Saved entries -
[Start of Attachment]

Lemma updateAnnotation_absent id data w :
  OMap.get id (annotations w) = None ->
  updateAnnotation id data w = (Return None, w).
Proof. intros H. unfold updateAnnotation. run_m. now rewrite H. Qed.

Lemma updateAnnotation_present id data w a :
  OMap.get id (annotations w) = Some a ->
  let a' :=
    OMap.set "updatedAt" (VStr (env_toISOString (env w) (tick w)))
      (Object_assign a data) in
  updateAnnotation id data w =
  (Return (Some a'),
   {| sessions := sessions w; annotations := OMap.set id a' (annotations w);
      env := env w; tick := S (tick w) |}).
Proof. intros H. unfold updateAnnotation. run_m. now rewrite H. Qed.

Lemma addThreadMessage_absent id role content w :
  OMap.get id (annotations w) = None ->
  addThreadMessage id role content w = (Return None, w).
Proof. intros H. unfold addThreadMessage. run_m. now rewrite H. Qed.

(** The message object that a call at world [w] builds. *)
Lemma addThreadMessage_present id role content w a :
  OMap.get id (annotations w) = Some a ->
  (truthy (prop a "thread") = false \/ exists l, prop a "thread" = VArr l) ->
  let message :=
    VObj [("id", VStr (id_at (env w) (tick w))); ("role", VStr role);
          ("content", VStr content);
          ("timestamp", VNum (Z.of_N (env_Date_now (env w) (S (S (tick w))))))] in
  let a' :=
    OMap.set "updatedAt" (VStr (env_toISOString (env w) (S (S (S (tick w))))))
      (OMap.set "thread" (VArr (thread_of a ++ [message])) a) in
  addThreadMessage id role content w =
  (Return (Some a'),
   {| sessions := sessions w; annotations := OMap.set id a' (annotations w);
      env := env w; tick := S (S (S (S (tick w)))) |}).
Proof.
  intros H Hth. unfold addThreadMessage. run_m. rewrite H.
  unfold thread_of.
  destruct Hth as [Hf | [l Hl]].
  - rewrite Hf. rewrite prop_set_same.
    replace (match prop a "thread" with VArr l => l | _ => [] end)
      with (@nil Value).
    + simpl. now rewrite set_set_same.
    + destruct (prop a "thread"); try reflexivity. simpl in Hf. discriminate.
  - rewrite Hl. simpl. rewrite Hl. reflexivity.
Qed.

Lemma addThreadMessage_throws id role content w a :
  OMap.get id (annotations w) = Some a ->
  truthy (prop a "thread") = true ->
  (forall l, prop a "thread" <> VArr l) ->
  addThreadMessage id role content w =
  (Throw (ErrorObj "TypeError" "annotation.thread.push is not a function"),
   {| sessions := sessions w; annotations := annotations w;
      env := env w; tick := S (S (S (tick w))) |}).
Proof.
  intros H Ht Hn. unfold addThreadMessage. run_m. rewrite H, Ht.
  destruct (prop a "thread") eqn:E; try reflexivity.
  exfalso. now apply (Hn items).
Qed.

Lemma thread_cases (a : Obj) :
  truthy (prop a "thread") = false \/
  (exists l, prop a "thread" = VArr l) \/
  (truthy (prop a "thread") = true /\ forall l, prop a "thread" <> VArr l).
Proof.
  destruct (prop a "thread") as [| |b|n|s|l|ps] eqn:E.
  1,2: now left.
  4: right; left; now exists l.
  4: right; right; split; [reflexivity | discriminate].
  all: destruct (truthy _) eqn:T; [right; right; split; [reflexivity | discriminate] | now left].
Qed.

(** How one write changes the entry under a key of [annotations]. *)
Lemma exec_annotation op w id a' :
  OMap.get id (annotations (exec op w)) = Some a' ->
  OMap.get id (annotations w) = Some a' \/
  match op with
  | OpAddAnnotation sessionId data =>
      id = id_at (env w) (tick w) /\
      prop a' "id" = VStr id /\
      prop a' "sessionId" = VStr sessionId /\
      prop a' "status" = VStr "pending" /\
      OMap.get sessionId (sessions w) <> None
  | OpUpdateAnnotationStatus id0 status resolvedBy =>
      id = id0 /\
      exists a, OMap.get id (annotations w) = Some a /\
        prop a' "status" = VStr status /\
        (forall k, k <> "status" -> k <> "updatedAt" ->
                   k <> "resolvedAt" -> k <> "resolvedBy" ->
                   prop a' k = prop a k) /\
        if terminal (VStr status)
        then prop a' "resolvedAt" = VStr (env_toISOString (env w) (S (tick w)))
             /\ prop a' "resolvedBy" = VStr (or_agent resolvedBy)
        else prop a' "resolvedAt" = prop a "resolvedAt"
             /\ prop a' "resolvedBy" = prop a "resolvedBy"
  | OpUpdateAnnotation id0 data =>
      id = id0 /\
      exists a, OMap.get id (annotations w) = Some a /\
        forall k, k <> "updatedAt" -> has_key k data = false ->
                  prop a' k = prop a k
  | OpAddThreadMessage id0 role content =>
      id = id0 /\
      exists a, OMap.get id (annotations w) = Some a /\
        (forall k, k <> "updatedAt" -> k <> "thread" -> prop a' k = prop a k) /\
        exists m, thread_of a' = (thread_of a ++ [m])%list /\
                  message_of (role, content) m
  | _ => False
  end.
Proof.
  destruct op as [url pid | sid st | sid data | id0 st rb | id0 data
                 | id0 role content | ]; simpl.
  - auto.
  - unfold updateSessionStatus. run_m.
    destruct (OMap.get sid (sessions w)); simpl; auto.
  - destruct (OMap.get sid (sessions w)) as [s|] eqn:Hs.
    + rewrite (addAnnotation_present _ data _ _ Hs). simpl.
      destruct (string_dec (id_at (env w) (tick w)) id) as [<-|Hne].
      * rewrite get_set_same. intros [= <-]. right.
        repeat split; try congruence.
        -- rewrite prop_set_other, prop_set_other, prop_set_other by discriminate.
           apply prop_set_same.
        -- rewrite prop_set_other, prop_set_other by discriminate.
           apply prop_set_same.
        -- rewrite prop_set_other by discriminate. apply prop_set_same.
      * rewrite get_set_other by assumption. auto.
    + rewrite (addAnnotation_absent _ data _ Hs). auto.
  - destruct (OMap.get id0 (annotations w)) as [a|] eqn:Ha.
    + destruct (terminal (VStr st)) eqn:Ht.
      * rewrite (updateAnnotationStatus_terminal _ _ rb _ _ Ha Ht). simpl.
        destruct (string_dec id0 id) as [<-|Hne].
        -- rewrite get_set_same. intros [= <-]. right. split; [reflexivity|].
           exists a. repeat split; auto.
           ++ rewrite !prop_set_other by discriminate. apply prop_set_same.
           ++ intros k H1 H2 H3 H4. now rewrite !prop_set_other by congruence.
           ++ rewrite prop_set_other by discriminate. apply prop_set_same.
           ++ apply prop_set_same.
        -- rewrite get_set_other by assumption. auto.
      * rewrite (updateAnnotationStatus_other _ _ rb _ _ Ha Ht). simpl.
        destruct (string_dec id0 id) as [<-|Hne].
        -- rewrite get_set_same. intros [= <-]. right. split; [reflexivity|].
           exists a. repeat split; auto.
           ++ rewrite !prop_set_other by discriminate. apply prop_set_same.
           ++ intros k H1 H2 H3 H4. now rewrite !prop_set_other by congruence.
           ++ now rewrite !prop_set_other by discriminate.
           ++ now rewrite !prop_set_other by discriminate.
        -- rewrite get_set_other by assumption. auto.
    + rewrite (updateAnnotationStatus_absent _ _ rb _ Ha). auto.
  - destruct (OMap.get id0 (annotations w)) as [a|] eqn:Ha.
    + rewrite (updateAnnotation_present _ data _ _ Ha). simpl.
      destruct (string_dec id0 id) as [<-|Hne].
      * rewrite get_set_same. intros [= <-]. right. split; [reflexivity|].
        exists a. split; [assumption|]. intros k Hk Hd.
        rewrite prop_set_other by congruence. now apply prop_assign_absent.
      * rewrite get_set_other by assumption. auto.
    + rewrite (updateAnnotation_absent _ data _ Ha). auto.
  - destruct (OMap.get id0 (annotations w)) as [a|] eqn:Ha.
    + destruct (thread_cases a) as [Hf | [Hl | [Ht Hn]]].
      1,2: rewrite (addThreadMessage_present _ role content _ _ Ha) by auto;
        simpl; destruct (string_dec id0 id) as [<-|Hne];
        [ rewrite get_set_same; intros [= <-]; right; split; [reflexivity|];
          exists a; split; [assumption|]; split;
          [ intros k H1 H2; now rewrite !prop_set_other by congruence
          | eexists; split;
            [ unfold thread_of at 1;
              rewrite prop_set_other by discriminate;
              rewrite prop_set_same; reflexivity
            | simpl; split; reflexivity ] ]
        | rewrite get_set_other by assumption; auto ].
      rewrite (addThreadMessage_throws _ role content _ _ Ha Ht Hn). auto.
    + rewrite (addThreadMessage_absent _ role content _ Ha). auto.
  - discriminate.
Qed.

[End of Attachment]
[Start of Attachment]

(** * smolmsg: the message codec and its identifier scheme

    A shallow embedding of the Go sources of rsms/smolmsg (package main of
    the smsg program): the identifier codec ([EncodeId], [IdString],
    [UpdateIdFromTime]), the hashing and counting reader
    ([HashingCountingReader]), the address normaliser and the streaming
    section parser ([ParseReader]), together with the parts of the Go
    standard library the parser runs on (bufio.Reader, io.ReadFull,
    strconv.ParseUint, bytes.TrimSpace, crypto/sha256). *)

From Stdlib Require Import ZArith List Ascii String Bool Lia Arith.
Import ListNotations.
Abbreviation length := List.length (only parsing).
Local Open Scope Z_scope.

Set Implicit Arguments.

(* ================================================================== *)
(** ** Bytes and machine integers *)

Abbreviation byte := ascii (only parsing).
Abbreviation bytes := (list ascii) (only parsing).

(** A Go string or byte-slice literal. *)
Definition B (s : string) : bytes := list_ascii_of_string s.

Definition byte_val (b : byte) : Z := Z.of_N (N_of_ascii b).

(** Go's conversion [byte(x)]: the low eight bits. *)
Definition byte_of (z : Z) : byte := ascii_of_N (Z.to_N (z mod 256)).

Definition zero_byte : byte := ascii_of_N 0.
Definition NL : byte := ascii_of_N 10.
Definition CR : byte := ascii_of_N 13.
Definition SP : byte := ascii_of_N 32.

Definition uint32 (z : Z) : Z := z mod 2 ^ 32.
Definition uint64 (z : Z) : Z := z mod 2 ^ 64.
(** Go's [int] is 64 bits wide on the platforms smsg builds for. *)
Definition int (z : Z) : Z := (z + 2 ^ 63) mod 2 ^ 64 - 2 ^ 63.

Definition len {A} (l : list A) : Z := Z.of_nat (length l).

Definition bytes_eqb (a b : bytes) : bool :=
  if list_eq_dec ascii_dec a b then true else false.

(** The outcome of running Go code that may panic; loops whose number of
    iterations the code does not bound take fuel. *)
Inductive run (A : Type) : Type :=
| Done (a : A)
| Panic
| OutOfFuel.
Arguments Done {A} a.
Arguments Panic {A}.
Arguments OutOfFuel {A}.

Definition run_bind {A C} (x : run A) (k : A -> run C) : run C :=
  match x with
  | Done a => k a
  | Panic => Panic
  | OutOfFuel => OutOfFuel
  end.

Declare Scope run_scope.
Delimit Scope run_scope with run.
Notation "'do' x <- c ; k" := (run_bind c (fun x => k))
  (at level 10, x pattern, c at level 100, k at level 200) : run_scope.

[End of Attachment]

WHAT THE TASK REQUIRES - Wherever the word "unfold" appears in the data, return the whole line.

RESPONSE BOX -
Proof. intros H. unfold updateAnnotation. run_m. now rewrite H. Qed.
Proof. intros H. unfold updateAnnotation. run_m. now rewrite H. Qed.
Proof. intros H. unfold addThreadMessage. run_m. now rewrite H. Qed.
  intros H Hth. unfold addThreadMessage. run_m. rewrite H.
  unfold thread_of.
  intros H Ht Hn. unfold addThreadMessage. run_m. rewrite H, Ht.
  - unfold updateSessionStatus. run_m.
            [ unfold thread_of at 1;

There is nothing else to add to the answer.